(Stored data entries)

————————

(** X17.  A post is not taken back when the counter cannot be written:
    if the store takes the insertion and raises on the update of the user,
    [create_post] returns false although the post is in the store, the
    user object has counted it, and no [user_updated] is announced. *)
Theorem create_post_not_atomic (env : Env) (content purpose source : string)
    (w : World) (n : nat) (e : Exception)
    (Hlimit : daily_posts (user w) < 3)
    (Hcontent : postable env content)
    (Hinsert : store_at env (length (store_calls w))
                 (inserted_post env (user_id (user w)) content purpose source)
               = Done n)
    (Hupdate : store_at env (S (length (store_calls w))) (counter_update env w)
               = Failed e) :
  let r := create_post env content purpose source w in
  fst r = Ok false
  /\ store_calls (snd r)
     = store_calls w
       ++ [inserted_post env (user_id (user w)) content purpose source;
           counter_update env w]
  /\ user (snd r) = posted env w
  /\ emitted (snd r) = emitted w
  /\ stdout (snd r) = stdout w ++ ["Error creando post: " +:+ str_exc e].
Proof.
  intros r. subst r.
  rewrite (create_post_inserted env content purpose source w n Hlimit Hcontent Hinsert).
  rewrite Hupdate. simpl.
  done.
Qed.

(** The theorem at the sample user with a store that fails after the
    insertion. *)
Lemma create_post_not_atomic_witness :
  fst (create_post flaky_env "hola" "" "" sample_world) = Ok false
  /\ daily_posts (user (snd (create_post flaky_env "hola" "" "" sample_world))) = 1
  /\ length (store_calls (snd (create_post flaky_env "hola" "" "" sample_world)))
     = 2%nat.
Proof.
  destruct (create_post_not_atomic flaky_env "hola" "" "" sample_world 1
              (PyMongoError "connection lost"))
    as (Hr & Hs & Hu & _).
  - vm_compute. reflexivity.
  - reflexivity.
  - reflexivity.
  - reflexivity.
  - split; [exact Hr|]. rewrite Hs, Hu. split; reflexivity.
Defined.

(** X18.  Blank content costs nothing: under the limit, a content that is
    blank after sanitizing makes [create_post] return false before the
    clock, the store or the bus is touched, and the user object is left
    as it was; at the limit the refusal of the quota comes first. *)
Theorem create_post_blank_content (env : Env) (content purpose source : string)
    (w : World)
    (Hblank : is_blank (sanitize_input env content) = true) :
  fst (create_post env content purpose source w) = Ok false
  /\ user (snd (create_post env content purpose source w)) = user w
  /\ store_calls (snd (create_post env content purpose source w)) = store_calls w
  /\ emitted (snd (create_post env content purpose source w)) = emitted w
  /\ clock_reads (snd (create_post env content purpose source w)) = clock_reads w
  /\ ui (snd (create_post env content purpose source w)) = ui w
  /\ stdout (snd (create_post env content purpose source w))
     = stdout w
       ++ [if 3 <=? daily_posts (user w) then quota_line
           else "Error creando post: El contenido no puede estar vacío"].
Proof.
  unfold create_post, create_post_body, quota_line. run.
  destruct (3 <=? daily_posts (user w)); simpl; [done|].
  rewrite Hblank. simpl. done.
Qed.

(** The theorem for a content of three spaces. *)
Lemma create_post_blank_content_witness :
  fst (create_post sample_env "   " "" "" sample_world) = Ok false
  /\ store_calls (snd (create_post sample_env "   " "" "" sample_world)) = [].
Proof.
  destruct (create_post_blank_content sample_env "   " "" "" sample_world)
    as (Hr & _ & Hs & _).
  - reflexivity.
  - split; [exact Hr|]. rewrite Hs. reflexivity.
Defined.
(** ** C6: the placements submit assigns sum to 10.
    Amended claim: for every score_data accepted by submit_session_scores,
    the four placements it assigns to the rows it creates and returns (plain
    ranks or averaged tie placements) sum to exactly 10, whatever the ties. *)
Theorem submit_placements_sum_10 : forall sid t data st created st',
  submit_session_scores sid t data st = (Ok created, st') ->
  Qsum (map placement_value created) == 10.
Proof.
  intros sid t data st created st' H.
  destruct (submit_ok _ _ _ _ _ _ H) as (rs & stored & Hm & Hl & _ & _ & _ & _ & _ & Hp).
  replace (map placement_value created)
    with (map placement_value (assign_placements rs)).
  - apply assign_placements_sum_10. rewrite (mapM_build_length _ _ _ _ _ Hm). exact Hl.
  - unfold placement_value.
    rewrite <- (map_map placement (fun o => match o with Some q => q | None => 0%Q end)).
    rewrite <- (map_map placement (fun o => match o with Some q => q | None => 0%Q end) created).
    now rewrite Hp.
Qed.

Lemma submit_placements_sum_10_witness :
  Qsum (map placement_value
          (match fst (submit_session_scores "s1" team1 tie_entries db_empty) with
           | Ok c => c | Err _ => [] end)) == 10.
Proof.
  apply (submit_placements_sum_10 "s1" team1 tie_entries db_empty _ db_tie).
  vm_compute. reflexivity.
Defined.

(** C6, as stated, fails for stored sessions: a complete session entered
    row by row through RawScore.save holds no placement at all, so its
    placements do not sum to 10. *)
Lemma stored_placements_not_10 :
  List.length (session_rows db_saved 1 "s2") = 4%nat
  /\ map placement (session_rows db_saved 1 "s2") = [None; None; None; None]
  /\ ~ (Qsum (map placement_value (session_rows db_saved 1 "s2")) == 10).
Proof.
  vm_compute. repeat split; closed_eq.
Qed.

(* ------------------------------------------------------------------ *)
(** ** Checks that only look at member and session_id *)

Lemma existsb_map_comp : forall {A B} (f : A -> B) g l,
  existsb g (map f l) = existsb (fun x => g (f x)) l.
Proof. intros A B f g l; induction l as [|x xs IH]; simpl; congruence. Qed.

Lemma existsb_ext_eq : forall {A} (g h : A -> bool) l,
  (forall x, g x = h x) -> existsb g l = existsb h l.
Proof. intros A g h l H; induction l as [|x xs IH]; simpl; congruence. Qed.
(** * FlaskSetup: a shallow embedding of [app.py]

    The portfolio application of [app.py] is a set of Flask request
    handlers over three SQLAlchemy tables, with Flask-Login sessions and
    Werkzeug password hashes.  Every handler is embedded as a function from
    the store, the session and the request to the new store, the new
    session, the flashed messages and the response.

    Layout: the library layer the handlers call ([hashlib], [hmac],
    [werkzeug.security], Flask-Login, the SQLAlchemy session), the data
    model, the handlers, and then the properties. *)

From Stdlib Require Import NArith ZArith Ascii String DecimalString DecimalN.
From stdpp Require Import gmap strings list.

Local Open Scope string_scope.

(* ===================================================================== *)
(** * Python values *)
(* ===================================================================== *)

(** A Python [bytes] value.  A Python [str] is represented by the
    [string] of its UTF-8 bytes, so that [s.encode("utf-8")] is
    [list_ascii_of_string s]. *)
Abbreviation bytes := (list ascii).

(** The exceptions the handlers can let escape; Flask answers an escaped
    exception with a 500 page. *)
Inductive Exception :=
| AttributeError         (* attribute access on an object that lacks it *)
| ValueError
| IntegrityError         (* sqlalchemy.exc.IntegrityError *)
| UnmappedInstanceError. (* sqlalchemy.orm.exc.UnmappedInstanceError *)

(** A computation that returns or raises: [inr v] is [return v], [inl e]
    is [raise e]; [x ← m; k] runs [k] unless [m] raised. *)
#[global] Instance raises_ret : MRet (sum Exception) := fun _ v => inr v.
#[global] Instance raises_bind : MBind (sum Exception) := fun _ _ k m =>
  match m with
  | inl e => inl e
  | inr v => k v
  end.
#[global] Instance raises_fmap : FMap (sum Exception) := fun _ _ f m =>
  match m with
  | inl e => inl e
  | inr v => inr (f v)
  end.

————————

Task requirements » Could you copy every record above exactly as it appears?

Answer area »
(** X17.  A post is not taken back when the counter cannot be written:
    if the store takes the insertion and raises on the update of the user,
    [create_post] returns false although the post is in the store, the
    user object has counted it, and no [user_updated] is announced. *)
Theorem create_post_not_atomic (env : Env) (content purpose source : string)
    (w : World) (n : nat) (e : Exception)
    (Hlimit : daily_posts (user w) < 3)
    (Hcontent : postable env content)
    (Hinsert : store_at env (length (store_calls w))
                 (inserted_post env (user_id (user w)) content purpose source)
               = Done n)
    (Hupdate : store_at env (S (length (store_calls w))) (counter_update env w)
               = Failed e) :
  let r := create_post env content purpose source w in
  fst r = Ok false
  /\ store_calls (snd r)
     = store_calls w
       ++ [inserted_post env (user_id (user w)) content purpose source;
           counter_update env w]
  /\ user (snd r) = posted env w
  /\ emitted (snd r) = emitted w
  /\ stdout (snd r) = stdout w ++ ["Error creando post: " +:+ str_exc e].
Proof.
  intros r. subst r.
  rewrite (create_post_inserted env content purpose source w n Hlimit Hcontent Hinsert).
  rewrite Hupdate. simpl.
  done.
Qed.

(** The theorem at the sample user with a store that fails after the
    insertion. *)
Lemma create_post_not_atomic_witness :
  fst (create_post flaky_env "hola" "" "" sample_world) = Ok false
  /\ daily_posts (user (snd (create_post flaky_env "hola" "" "" sample_world))) = 1
  /\ length (store_calls (snd (create_post flaky_env "hola" "" "" sample_world)))
     = 2%nat.
Proof.
  destruct (create_post_not_atomic flaky_env "hola" "" "" sample_world 1
              (PyMongoError "connection lost"))
    as (Hr & Hs & Hu & _).
  - vm_compute. reflexivity.
  - reflexivity.
  - reflexivity.
  - reflexivity.
  - split; [exact Hr|]. rewrite Hs, Hu. split; reflexivity.
Defined.

(** X18.  Blank content costs nothing: under the limit, a content that is
    blank after sanitizing makes [create_post] return false before the
    clock, the store or the bus is touched, and the user object is left
    as it was; at the limit the refusal of the quota comes first. *)
Theorem create_post_blank_content (env : Env) (content purpose source : string)
    (w : World)
    (Hblank : is_blank (sanitize_input env content) = true) :
  fst (create_post env content purpose source w) = Ok false
  /\ user (snd (create_post env content purpose source w)) = user w
  /\ store_calls (snd (create_post env content purpose source w)) = store_calls w
  /\ emitted (snd (create_post env content purpose source w)) = emitted w
  /\ clock_reads (snd (create_post env content purpose source w)) = clock_reads w
  /\ ui (snd (create_post env content purpose source w)) = ui w
  /\ stdout (snd (create_post env content purpose source w))
     = stdout w
       ++ [if 3 <=? daily_posts (user w) then quota_line
           else "Error creando post: El contenido no puede estar vacío"].
Proof.
  unfold create_post, create_post_body, quota_line. run.
  destruct (3 <=? daily_posts (user w)); simpl; [done|].
  rewrite Hblank. simpl. done.
Qed.

(** The theorem for a content of three spaces. *)
Lemma create_post_blank_content_witness :
  fst (create_post sample_env "   " "" "" sample_world) = Ok false
  /\ store_calls (snd (create_post sample_env "   " "" "" sample_world)) = [].
Proof.
  destruct (create_post_blank_content sample_env "   " "" "" sample_world)
    as (Hr & _ & Hs & _).
  - reflexivity.
  - split; [exact Hr|]. rewrite Hs. reflexivity.
Defined.
(** ** C6: the placements submit assigns sum to 10.
    Amended claim: for every score_data accepted by submit_session_scores,
    the four placements it assigns to the rows it creates and returns (plain
    ranks or averaged tie placements) sum to exactly 10, whatever the ties. *)
Theorem submit_placements_sum_10 : forall sid t data st created st',
  submit_session_scores sid t data st = (Ok created, st') ->
  Qsum (map placement_value created) == 10.
Proof.
  intros sid t data st created st' H.
  destruct (submit_ok _ _ _ _ _ _ H) as (rs & stored & Hm & Hl & _ & _ & _ & _ & _ & Hp).
  replace (map placement_value created)
    with (map placement_value (assign_placements rs)).
  - apply assign_placements_sum_10. rewrite (mapM_build_length _ _ _ _ _ Hm). exact Hl.
  - unfold placement_value.
    rewrite <- (map_map placement (fun o => match o with Some q => q | None => 0%Q end)).
    rewrite <- (map_map placement (fun o => match o with Some q => q | None => 0%Q end) created).
    now rewrite Hp.
Qed.

Lemma submit_placements_sum_10_witness :
  Qsum (map placement_value
          (match fst (submit_session_scores "s1" team1 tie_entries db_empty) with
           | Ok c => c | Err _ => [] end)) == 10.
Proof.
  apply (submit_placements_sum_10 "s1" team1 tie_entries db_empty _ db_tie).
  vm_compute. reflexivity.
Defined.

(** C6, as stated, fails for stored sessions: a complete session entered
    row by row through RawScore.save holds no placement at all, so its
    placements do not sum to 10. *)
Lemma stored_placements_not_10 :
  List.length (session_rows db_saved 1 "s2") = 4%nat
  /\ map placement (session_rows db_saved 1 "s2") = [None; None; None; None]
  /\ ~ (Qsum (map placement_value (session_rows db_saved 1 "s2")) == 10).
Proof.
  vm_compute. repeat split; closed_eq.
Qed.

(* ------------------------------------------------------------------ *)
(** ** Checks that only look at member and session_id *)

Lemma existsb_map_comp : forall {A B} (f : A -> B) g l,
  existsb g (map f l) = existsb (fun x => g (f x)) l.
Proof. intros A B f g l; induction l as [|x xs IH]; simpl; congruence. Qed.

Lemma existsb_ext_eq : forall {A} (g h : A -> bool) l,
  (forall x, g x = h x) -> existsb g l = existsb h l.
Proof. intros A g h l H; induction l as [|x xs IH]; simpl; congruence. Qed.
(** * FlaskSetup: a shallow embedding of [app.py]

    The portfolio application of [app.py] is a set of Flask request
    handlers over three SQLAlchemy tables, with Flask-Login sessions and
    Werkzeug password hashes.  Every handler is embedded as a function from
    the store, the session and the request to the new store, the new
    session, the flashed messages and the response.

    Layout: the library layer the handlers call ([hashlib], [hmac],
    [werkzeug.security], Flask-Login, the SQLAlchemy session), the data
    model, the handlers, and then the properties. *)

From Stdlib Require Import NArith ZArith Ascii String DecimalString DecimalN.
From stdpp Require Import gmap strings list.

Local Open Scope string_scope.

(* ===================================================================== *)
(** * Python values *)
(* ===================================================================== *)

(** A Python [bytes] value.  A Python [str] is represented by the
    [string] of its UTF-8 bytes, so that [s.encode("utf-8")] is
    [list_ascii_of_string s]. *)
Abbreviation bytes := (list ascii).

(** The exceptions the handlers can let escape; Flask answers an escaped
    exception with a 500 page. *)
Inductive Exception :=
| AttributeError         (* attribute access on an object that lacks it *)
| ValueError
| IntegrityError         (* sqlalchemy.exc.IntegrityError *)
| UnmappedInstanceError. (* sqlalchemy.orm.exc.UnmappedInstanceError *)

(** A computation that returns or raises: [inr v] is [return v], [inl e]
    is [raise e]; [x ← m; k] runs [k] unless [m] raised. *)
#[global] Instance raises_ret : MRet (sum Exception) := fun _ v => inr v.
#[global] Instance raises_bind : MBind (sum Exception) := fun _ _ k m =>
  match m with
  | inl e => inl e
  | inr v => k v
  end.
#[global] Instance raises_fmap : FMap (sum Exception) := fun _ _ f m =>
  match m with
  | inl e => inl e
  | inr v => inr (f v)
  end.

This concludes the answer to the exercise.